Return only the lines running from the top of the entries to the line with "composition of replies", inclusive, exactly as written.
──────── Supplied material
(* ===== verification/LocalDelivery.v ===== *)
(** Delivery into the mailboxes of this server: src/src/storage/delivery/
    (mod.rs, policy.rs, trace.rs, io.rs, lists/mod.rs, vacation/mod.rs).

    The files under the data directory are an interface, [MailStore]; the
    composition of replies and list fields is another, [Composer].  A delivery
    takes the store and the number of copies stored so far and returns both
    with what the caller is to send. *)

From stdpp Require Import gmap.
From S2P Require Import Prelude RustStd Utf8 Slices HeaderBlock HeaderRewrite HeaderStrip Address Directory SmtpSession.
From S2P Require Import SieveMatch SieveLexer SieveParser SieveMessage SieveInterp MailboxPath UtcDate Vacation.

Local Open Scope Z_scope.

(** ** Values *)

Inductive SinkError :=
| MailboxFull (account : list Z)
| Unavailable (why : list Z)
| VirusDetected (signature : list Z)
| AttachmentRefused (reasons : list Z)
| ScanUnavailable
| ScanTooLarge
| EvidenceUnavailable (why : list Z)
| TooManyHeaderFields
| Gone (why : list Z).

Record Redirect := mkRedirect { rd_to : list Z; rd_delivered_to : list Z }.

Record Delivered := mkDelivered {
  over_quota : list (list Z);
  redirects : list Redirect;
  reject : option (list Z);
  replies : list AcceptedMessage;
  looped : list (list Z)
}.

Definition delivered_default : Delivered := mkDelivered [] [] None [] [].

(** ** Trace fields (trace.rs) *)

(** [text] without line breaks. *)
Definition one_line_text (text : list Z) : list Z := List.filter (λ c, negb ((c =? CR) || (c =? LF))) text.

Definition CRLF_TEXT : list Z := [CR; LF].

Definition final_copy (reverse_path delivered_to data : list Z) : list Z :=
  as_bytes (lit "Return-Path: <" ++ one_line_text reverse_path ++ lit ">" ++ CRLF_TEXT ++
            lit "Delivered-To: " ++ one_line_text delivered_to ++ CRLF_TEXT) ++
  strip_headers data [lit "return-path"].

Definition forwarded_copy (delivered_to data : list Z) : list Z :=
  as_bytes (lit "Delivered-To: " ++ one_line_text delivered_to ++ CRLF_TEXT) ++ data.

Definition trim_matches (p : Z → bool) (s : list Z) : list Z := trim_end_matches p (trim_start_matches p s).

Definition already_delivered_to (data address : list Z) : bool :=
  existsb (λ value, eq_ignore_ascii_case (trim_matches (λ c, (c =? 60) || (c =? 62) || is_whitespace c) value) address)
    (header_values data (lit "delivered-to")).

(** ** The store *)

(** A stored message: its mailbox ([None] the inbox), its octets, its flags. *)
Record Copy := mkCopy { cp_mailbox : option (list Z); cp_data : list Z; cp_flags : list (list Z) }.

(** The files of the accounts, as the delivery uses them. *)
Class MailStore (S : Type) := {
  account_usage : S → list Z → Z;
  deliver_to_account : list Z → option (list Z) → list Z → list (list Z) → S → result (list Z) unit * S;
  mailbox_known : S → list Z → list Z → bool;
  mailbox_list : S → list Z → list (list Z);
  mailbox_create : list Z → list Z → S → S;
  folders_lock : S → list Z → bool;
  filter_script : S → list Z → option (Z * option (list Z));
  vacation_setting : S → list Z → option VacationSetting;
  claim_reply : list Z → list Z → Z → S → bool * S
}.

(** What the delivery relies on: a successful delivery adds its copy to the
    account and nothing else touches the copies. *)
Class MailStoreLaws S `{MailStore S} := {
  copies : S → list Z → list Copy;
  deliver_ok account mailbox data flags s s' :
    deliver_to_account account mailbox data flags s = (Ok tt, s') →
    ∀ a, copies s' a = if str_eqb a account then copies s a ++ [mkCopy mailbox data flags] else copies s a;
  deliver_err account mailbox data flags s s' why :
    deliver_to_account account mailbox data flags s = (Err why, s') → copies s' = copies s;
  create_copies account mailbox s : copies (mailbox_create account mailbox s) = copies s;
  claim_copies account sender days s : copies (claim_reply account sender days s).2 = copies s
}.

Section delivery.
Context `{Unicode} `{MapOrder}.

Fixpoint deliverable_loop (valid : list (list Z)) (invalid : nat) (targets : list (list Z)) : list (list Z) * nat :=
  match targets with
  | [] => (valid, invalid)
  | target :: targets =>
      match parse_address target with
      | Ok address =>
          let address := display_address address in
          if existsb (λ known, eq_ignore_ascii_case known address) valid then deliverable_loop valid invalid targets
          else deliverable_loop (valid ++ [address]) invalid targets
      | Err _ => deliverable_loop valid (S invalid) targets
      end
  end.

Definition deliverable (targets : list (list Z)) : list (list Z) * nat := deliverable_loop [] 0 targets.

Definition to_redirects (targets : list (list Z)) (delivered_to : list Z) : list Redirect :=
  map (λ to, mkRedirect to delivered_to) targets.

Definition forwarding_loop (message : AcceptedMessage) (delivered_to : list Z) (targets : list (list Z)) : option Delivered :=
  if bool_decide (targets = []) || negb (already_delivered_to (msg_data message) delivered_to) then None
  else Some (mkDelivered [] [] None [] [delivered_to]).

(** ** Hops and forwards (mod.rs, policy.rs) *)

Definition MAX_FORWARD_HOPS : nat := 25.

Definition received_hops (data : list Z) : nat :=
  let head_end := default (length data) (window_position CRLFCRLF data) in
  let head := take head_end data in
  length (List.filter (λ line,
    let line := default line (strip_suffix [CR] line) in
    (9 <=? length line)%nat && eq_ignore_ascii_case (take 9 line) (lit "Received:")) (split LF head)).

(** The part of a delivery that does not change: the directory, its
    forwards and the default quota. *)
Record LocalDelivery := mkLocal {
  ld_directory : Directory.t;
  ld_forwards : gmap (list Z) (list (list Z) * bool);
  ld_default_quota : Z
}.

Definition forwards (ld : LocalDelivery) (account : list Z) : option (list (list Z) * bool) :=
  ld_forwards ld !! to_ascii_lowercase account.

Definition account_forwards (ld : LocalDelivery) (account : list Z) (message : AcceptedMessage)
    : list (list Z) * bool :=
  match forwards ld account with
  | None => ([], true)
  | Some (targets, keep_local) =>
      if is_empty (msg_reverse_path message) || (MAX_FORWARD_HOPS <? received_hops (msg_data message))%nat
      then ([], keep_local)
      else (targets, keep_local)
  end.

(** ** Folders of a script (io.rs) *)

Definition MAX_AUTO_FOLDERS : nat := 200.
Definition MAX_AUTO_DEPTH : nat := 4.

Section folders.
Context {S : Type} `{MailStore S}.

Definition mailbox_exists (s : S) (account mailbox : list Z) : bool :=
  if eq_ignore_ascii_case mailbox INBOX then is_plain_component account else mailbox_known s account mailbox.

(** The first [upto] levels, for each number of them. *)
Definition prefixes (levels : list (list Z)) : list (list Z) :=
  map (λ upto, join SOLIDUS (take upto levels)) (seq 1 (length levels)).

Definition create_mailbox_within_limit (account mailbox : list Z) (s : S) : bool * S :=
  if mailbox_exists s account mailbox then (true, s)
  else
    let levels := split SOLIDUS mailbox in
    if (MAX_AUTO_DEPTH <? length levels)%nat then (false, s)
    else if negb (is_plain_component account) || negb (folders_lock s account) then (false, s)
    else if mailbox_exists s account mailbox then (true, s)
    else
      let missing := length (List.filter (λ level, negb (mailbox_exists s account level)) (prefixes levels)) in
      if (MAX_AUTO_FOLDERS <? length (mailbox_list s account) + missing)%nat then (false, s)
      else
        let s := mailbox_create account mailbox s in
        (mailbox_exists s account mailbox, s).

End folders.

(** ** The script of the account (policy.rs) *)

Definition MAX_SCRIPT_BYTES : Z := 1048576.

Section policy.
Context {S : Type} `{MailStore S}.

(** [Some None]: the account has no script that runs. *)
Definition sieve_outcome (clock : Z) (s : S) (account : list Z) (message : AcceptedMessage) : option (option Outcome) :=
  if negb (is_plain_component account) then Some None
  else match filter_script s account with
       | None => Some None
       | Some (size, source) =>
           if MAX_SCRIPT_BYTES <? size then Some None
           else match source with
                | None => Some None
                | Some source =>
                    r ← tokenize source;
                    match r with
                    | Err _ => Some None
                    | Ok tokens =>
                        r ← SieveParser.parse tokens;
                        match r with
                        | Err _ => Some None
                        | Ok commands =>
                            let mailboxes := mailbox_list s account in
                            let parsed :=
                              with_mailboxes mailboxes
                                (with_envelope (msg_reverse_path message) (msg_recipients message)
                                  (SieveMessage.parse (msg_data message))) in
                            Some <$> evaluate clock commands parsed
                        end
                    end
                end
       end.

End policy.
────────────────
Task response =>
(* ===== verification/LocalDelivery.v ===== *)
(** Delivery into the mailboxes of this server: src/src/storage/delivery/
    (mod.rs, policy.rs, trace.rs, io.rs, lists/mod.rs, vacation/mod.rs).

    The files under the data directory are an interface, [MailStore]; the
    composition of replies and list fields is another, [Composer].  A delivery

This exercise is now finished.